== Aim of the task ==
Once you have read the entries below, write them all out again exactly.

== The input ==
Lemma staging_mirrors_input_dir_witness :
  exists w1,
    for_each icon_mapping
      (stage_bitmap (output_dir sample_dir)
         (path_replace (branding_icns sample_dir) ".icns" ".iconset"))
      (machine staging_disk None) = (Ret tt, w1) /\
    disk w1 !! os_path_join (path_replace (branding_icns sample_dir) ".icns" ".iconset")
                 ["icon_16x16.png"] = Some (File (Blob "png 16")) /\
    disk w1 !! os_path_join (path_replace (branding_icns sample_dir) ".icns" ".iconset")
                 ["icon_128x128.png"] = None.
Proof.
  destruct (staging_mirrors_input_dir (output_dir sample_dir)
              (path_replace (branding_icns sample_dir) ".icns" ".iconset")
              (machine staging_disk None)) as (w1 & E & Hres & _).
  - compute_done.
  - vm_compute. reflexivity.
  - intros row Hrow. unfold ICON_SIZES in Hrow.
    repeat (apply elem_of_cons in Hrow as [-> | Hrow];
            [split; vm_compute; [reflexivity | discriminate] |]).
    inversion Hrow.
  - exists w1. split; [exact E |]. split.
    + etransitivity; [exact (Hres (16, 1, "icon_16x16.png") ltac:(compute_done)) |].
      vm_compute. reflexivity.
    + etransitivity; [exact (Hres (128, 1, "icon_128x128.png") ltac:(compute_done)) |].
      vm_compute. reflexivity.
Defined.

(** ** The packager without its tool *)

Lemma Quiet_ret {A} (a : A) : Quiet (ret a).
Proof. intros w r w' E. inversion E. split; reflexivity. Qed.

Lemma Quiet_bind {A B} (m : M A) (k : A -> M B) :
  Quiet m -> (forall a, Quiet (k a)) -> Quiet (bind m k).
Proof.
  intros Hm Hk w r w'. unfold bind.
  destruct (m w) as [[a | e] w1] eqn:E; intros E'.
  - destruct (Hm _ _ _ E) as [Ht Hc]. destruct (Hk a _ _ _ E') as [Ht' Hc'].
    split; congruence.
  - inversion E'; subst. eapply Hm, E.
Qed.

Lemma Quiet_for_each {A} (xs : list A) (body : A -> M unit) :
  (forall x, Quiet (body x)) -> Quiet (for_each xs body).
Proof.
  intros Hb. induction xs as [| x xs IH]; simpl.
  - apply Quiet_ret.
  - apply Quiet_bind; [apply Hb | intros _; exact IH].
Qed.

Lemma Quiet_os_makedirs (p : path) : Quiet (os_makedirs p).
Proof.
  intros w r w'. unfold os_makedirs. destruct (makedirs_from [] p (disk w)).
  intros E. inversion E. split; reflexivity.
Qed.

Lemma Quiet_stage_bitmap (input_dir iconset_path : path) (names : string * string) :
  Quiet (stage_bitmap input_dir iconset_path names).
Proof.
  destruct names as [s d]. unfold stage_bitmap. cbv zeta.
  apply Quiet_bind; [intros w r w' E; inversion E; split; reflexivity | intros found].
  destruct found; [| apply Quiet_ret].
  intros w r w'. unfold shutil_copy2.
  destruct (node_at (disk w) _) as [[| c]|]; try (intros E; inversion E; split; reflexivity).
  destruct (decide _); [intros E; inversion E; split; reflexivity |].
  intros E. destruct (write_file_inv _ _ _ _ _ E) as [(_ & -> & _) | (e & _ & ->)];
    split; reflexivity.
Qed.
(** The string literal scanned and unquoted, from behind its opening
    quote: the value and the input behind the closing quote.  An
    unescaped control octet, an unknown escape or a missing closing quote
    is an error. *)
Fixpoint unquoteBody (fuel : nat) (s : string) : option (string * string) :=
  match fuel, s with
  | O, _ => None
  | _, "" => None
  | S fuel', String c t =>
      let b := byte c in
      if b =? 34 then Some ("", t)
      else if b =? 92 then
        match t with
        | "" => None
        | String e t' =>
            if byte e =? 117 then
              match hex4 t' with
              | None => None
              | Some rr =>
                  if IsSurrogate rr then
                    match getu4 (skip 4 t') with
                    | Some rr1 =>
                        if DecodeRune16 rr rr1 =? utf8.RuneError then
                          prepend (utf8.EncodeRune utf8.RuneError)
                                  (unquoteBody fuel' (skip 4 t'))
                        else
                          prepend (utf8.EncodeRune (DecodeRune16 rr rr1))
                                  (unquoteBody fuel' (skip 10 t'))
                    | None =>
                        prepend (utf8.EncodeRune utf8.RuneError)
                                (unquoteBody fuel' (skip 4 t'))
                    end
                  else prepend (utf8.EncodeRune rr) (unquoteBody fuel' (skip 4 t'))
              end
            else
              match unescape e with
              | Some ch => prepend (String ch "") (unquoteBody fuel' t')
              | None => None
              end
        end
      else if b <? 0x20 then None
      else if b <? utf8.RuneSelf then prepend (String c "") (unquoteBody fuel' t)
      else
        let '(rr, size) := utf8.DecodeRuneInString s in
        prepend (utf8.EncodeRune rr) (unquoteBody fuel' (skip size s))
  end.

== Solution for this problem ==
Lemma staging_mirrors_input_dir_witness :
  exists w1,
    for_each icon_mapping
      (stage_bitmap (output_dir sample_dir)
         (path_replace (branding_icns sample_dir) ".icns" ".iconset"))
      (machine staging_disk None) = (Ret tt, w1) /\
    disk w1 !! os_path_join (path_replace (branding_icns sample_dir) ".icns" ".iconset")
                 ["icon_16x16.png"] = Some (File (Blob "png 16")) /\
    disk w1 !! os_path_join (path_replace (branding_icns sample_dir) ".icns" ".iconset")
                 ["icon_128x128.png"] = None.
Proof.
  destruct (staging_mirrors_input_dir (output_dir sample_dir)
              (path_replace (branding_icns sample_dir) ".icns" ".iconset")
              (machine staging_disk None)) as (w1 & E & Hres & _).
  - compute_done.
  - vm_compute. reflexivity.
  - intros row Hrow. unfold ICON_SIZES in Hrow.
    repeat (apply elem_of_cons in Hrow as [-> | Hrow];
            [split; vm_compute; [reflexivity | discriminate] |]).
    inversion Hrow.
  - exists w1. split; [exact E |]. split.
    + etransitivity; [exact (Hres (16, 1, "icon_16x16.png") ltac:(compute_done)) |].
      vm_compute. reflexivity.
    + etransitivity; [exact (Hres (128, 1, "icon_128x128.png") ltac:(compute_done)) |].
      vm_compute. reflexivity.
Defined.

(** ** The packager without its tool *)

Lemma Quiet_ret {A} (a : A) : Quiet (ret a).
Proof. intros w r w' E. inversion E. split; reflexivity. Qed.

Lemma Quiet_bind {A B} (m : M A) (k : A -> M B) :
  Quiet m -> (forall a, Quiet (k a)) -> Quiet (bind m k).
Proof.
  intros Hm Hk w r w'. unfold bind.
  destruct (m w) as [[a | e] w1] eqn:E; intros E'.
  - destruct (Hm _ _ _ E) as [Ht Hc]. destruct (Hk a _ _ _ E') as [Ht' Hc'].
    split; congruence.
  - inversion E'; subst. eapply Hm, E.
Qed.

Lemma Quiet_for_each {A} (xs : list A) (body : A -> M unit) :
  (forall x, Quiet (body x)) -> Quiet (for_each xs body).
Proof.
  intros Hb. induction xs as [| x xs IH]; simpl.
  - apply Quiet_ret.
  - apply Quiet_bind; [apply Hb | intros _; exact IH].
Qed.

Lemma Quiet_os_makedirs (p : path) : Quiet (os_makedirs p).
Proof.
  intros w r w'. unfold os_makedirs. destruct (makedirs_from [] p (disk w)).
  intros E. inversion E. split; reflexivity.
Qed.

Lemma Quiet_stage_bitmap (input_dir iconset_path : path) (names : string * string) :
  Quiet (stage_bitmap input_dir iconset_path names).
Proof.
  destruct names as [s d]. unfold stage_bitmap. cbv zeta.
  apply Quiet_bind; [intros w r w' E; inversion E; split; reflexivity | intros found].
  destruct found; [| apply Quiet_ret].
  intros w r w'. unfold shutil_copy2.
  destruct (node_at (disk w) _) as [[| c]|]; try (intros E; inversion E; split; reflexivity).
  destruct (decide _); [intros E; inversion E; split; reflexivity |].
  intros E. destruct (write_file_inv _ _ _ _ _ E) as [(_ & -> & _) | (e & _ & ->)];
    split; reflexivity.
Qed.
(** The string literal scanned and unquoted, from behind its opening
    quote: the value and the input behind the closing quote.  An
    unescaped control octet, an unknown escape or a missing closing quote
    is an error. *)
Fixpoint unquoteBody (fuel : nat) (s : string) : option (string * string) :=
  match fuel, s with
  | O, _ => None
  | _, "" => None
  | S fuel', String c t =>
      let b := byte c in
      if b =? 34 then Some ("", t)
      else if b =? 92 then
        match t with
        | "" => None
        | String e t' =>
            if byte e =? 117 then
              match hex4 t' with
              | None => None
              | Some rr =>
                  if IsSurrogate rr then
                    match getu4 (skip 4 t') with
                    | Some rr1 =>
                        if DecodeRune16 rr rr1 =? utf8.RuneError then
                          prepend (utf8.EncodeRune utf8.RuneError)
                                  (unquoteBody fuel' (skip 4 t'))
                        else
                          prepend (utf8.EncodeRune (DecodeRune16 rr rr1))
                                  (unquoteBody fuel' (skip 10 t'))
                    | None =>
                        prepend (utf8.EncodeRune utf8.RuneError)
                                (unquoteBody fuel' (skip 4 t'))
                    end
                  else prepend (utf8.EncodeRune rr) (unquoteBody fuel' (skip 4 t'))
              end
            else
              match unescape e with
              | Some ch => prepend (String ch "") (unquoteBody fuel' t')
              | None => None
              end
        end
      else if b <? 0x20 then None
      else if b <? utf8.RuneSelf then prepend (String c "") (unquoteBody fuel' t)
      else
        let '(rr, size) := utf8.DecodeRuneInString s in
        prepend (utf8.EncodeRune rr) (unquoteBody fuel' (skip size s))
  end.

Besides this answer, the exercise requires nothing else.